Recostou-se para ver o quarto, novamente, mas seu olhar foi tragado pelo móbile das pequenas libélulas de vidro, preso na quina superior da janela. Estão agitadas, constatou. E então fechou os olhos e soprou nelas um ventinho quente que as pudesse acalmar. Estava tão frio. As libélulas trocaram confidências ao som de ligeiros trincos e Letícia fez força com os dois braços para se sentar no parapeito. Abriu os olhos, pela última vez, apenas para conferir se a pelúcia ia ver realmente aquilo que ela estava pronta para realizar.

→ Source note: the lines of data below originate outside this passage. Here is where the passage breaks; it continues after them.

(* ===== verification/Gateway.v ===== *)
(** * The payment gateways: [service/payment/internal/processor]

    The two implementations of [domain.PaymentProcessor]: [MockProcessor],
    which keeps sessions in memory, and [XenditProcessor], which calls the
    Payment Sessions API over HTTP.  The programs of the payment service run
    over either: [run_with] answers their calls from the mock's map, and
    [xendit_prog] replaces each call by the requests Xendit gets, recorded in
    the order they are sent. *)
From S2P Require Import Prelude Effects TimeText Json Sha256 Dto Outbox PayDB Payment PaymentSafety PaymentSpec.

(** ** [MockProcessor] *)

Abbreviation MockProcessor := (gmap string SessionResult).

Definition NewMockProcessor : MockProcessor := ∅.

Definition mock_session (refID : string) (expiresAt : Z) : SessionResult :=
  mkSessionResult ("ps-mock-" +:+ refID) ("https://mock.checkout/" +:+ refID) expiresAt.

Definition Mock_CreateSession (refID : string) (expiresAt : Z) (p : MockProcessor) :
    MockProcessor * res SessionResult :=
  let result := mock_session refID expiresAt in
  (<[sr_ProviderRef result := result]> p, Ok result).

Definition Mock_CancelSession (providerRef : string) (p : MockProcessor) :
    MockProcessor * res unit := (p, Ok ()).

Definition Mock_GetSession (providerRef : string) (p : MockProcessor) :
    MockProcessor * res SessionResult :=
  (p, match p !! providerRef with
      | None => Err (Plain ("mock session " +:+ providerRef +:+ " not found"))
      | Some result => Ok result
      end).

Definition mock_handle {B} (x : payE B) : MockProcessor → MockProcessor * B :=
  match x in payE B return MockProcessor → MockProcessor * B with
  | CreateSession refID _ _ expiresAt _ _ => Mock_CreateSession refID expiresAt
  | CancelSession ref => Mock_CancelSession ref
  | GetSession ref => Mock_GetSession ref
  end.

(** ** [XenditProcessor] *)

(** *** HTTP

    A request, and what [httpClient.Do] and reading the body make of it: a
    status and the bytes, with the JSON they hold, or an error. *)
Record httpRequest := mkHttpRequest {
  hq_Method : string;
  hq_URL : string;
  hq_Header : list (string * string);
  hq_Body : option json;
}.
Record httpBody := mkHttpBody { hb_text : string; hb_json : option json }.

Inductive xenditE : Type → Type :=
  | Do (req : httpRequest) : xenditE (res (Z * res httpBody)).
Abbreviation xprog := (prog xenditE).

Example basic_auth :
  Base64.StdEncodeToString (bytes_of "Aladdin:open sesame") = "QWxhZGRpbjpvcGVuIHNlc2FtZQ==".
Proof. vm_compute. reflexivity. Qed.

(** *** The session API *)

Record xenditCustomer := mkXenditCustomer {
  xc_ReferenceID : string;
  xc_Type : string;
  xc_Email : string;
  xc_GivenNames : string;
  xc_Surname : string;
}.
Record xenditSessionRequest := mkXenditSessionRequest {
  xr_ReferenceID : string;
  xr_SessionType : string;
  xr_Mode : string;
  xr_Amount : Z;
  xr_Currency : string;
  xr_Country : string;
  xr_Customer : xenditCustomer;
  xr_ExpiresAt : string;
  xr_MerchantMetadata : list (string * string);
}.
Record xenditSessionResponse := mkXenditSessionResponse {
  xs_PaymentSessionID : string;
  xs_ReferenceID : string;
  xs_Status : string;
  xs_CheckoutURL : string;
  xs_PaymentLinkURL : string;
  xs_ExpiresAt : string;
}.

(** A field tagged [omitempty]. *)
Definition omitempty (k v : string) : list (string * json) :=
  if bool_decide (v = "") then [] else [(k, str_json v)].

Definition encode_customer (c : xenditCustomer) : json := JObj (
  [("reference_id", str_json (xc_ReferenceID c)); ("type", str_json (xc_Type c))] ++
  omitempty "email" (xc_Email c) ++
  [("individual_detail", JObj [("given_names", str_json (xc_GivenNames c));
                               ("surname", str_json (xc_Surname c))])]).
Definition encode_session (r : xenditSessionRequest) : json := JObj (
  [("reference_id", str_json (xr_ReferenceID r)); ("session_type", str_json (xr_SessionType r));
   ("mode", str_json (xr_Mode r)); ("amount", JNum (xr_Amount r));
   ("currency", str_json (xr_Currency r)); ("country", str_json (xr_Country r));
   ("customer", encode_customer (xr_Customer r))] ++
  omitempty "expires_at" (xr_ExpiresAt r) ++
  match xr_MerchantMetadata r with
  | [] => []
  | md => [("merchant_metadata", JObj ((λ kv, (kv.1, str_json kv.2)) <$> md))]
  end).

Definition decode_session : json → res xenditSessionResponse :=
  dec_struct (λ o,
    id ←! string_field "payment_session_id" o; ref ←! string_field "reference_id" o;
    status ←! string_field "status" o; checkout ←! string_field "checkout_url" o;
    link ←! string_field "payment_link_url" o; expires ←! string_field "expires_at" o;
    Ok (mkXenditSessionResponse id ref status checkout link expires)).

Feito isso, fechou os olhos também pela última vez. Subiu as pernas rumo ao parapeito, ergueu-se sem usar mão ou braço. O rosto cândido e frio esbarrou de leve nas libélulas informando à Lilla que ela estava no máximo daquilo que poderia se chamar de alto. Resmungou um sorriso leve quando uma das libélulas passou a asa fria pela ponta de seu nariz. Recuou-se para, enfim, voltar-se ao que restava da vida. Deu um passo com o pé esquerdo. Deu outro, em seguida, com o direito. Avançou escorregando, lentamente, dedo a dedo, mas,
o polegar do pé direito esbarrou num dos sete mini-cactos enfileirados no parapeito. E então o tempo parou. Lilla ouviu o potinho de barro batendo no mármore frio do parapeito. Ouviu as pequenas pedrinhas brancas rolarem janela abaixo. Tinha dado a sua largada. Vamos eu e o cacto. E o vasinho rolou, hesitante. Entre ir e não ir, entre partir e ficar. Mas a escolha já feita fez o tempo descongelar:
E então vieram os corpos, de Letícia e de seu mini-cacto, dançando o desejo de pertencimento, envoltos na efêmera ilusão do tempo - que é o vento –, para, enfim, se cravar no chão do mundo. Para outra vez, de outra forma, com outro princípio, germinar a vida.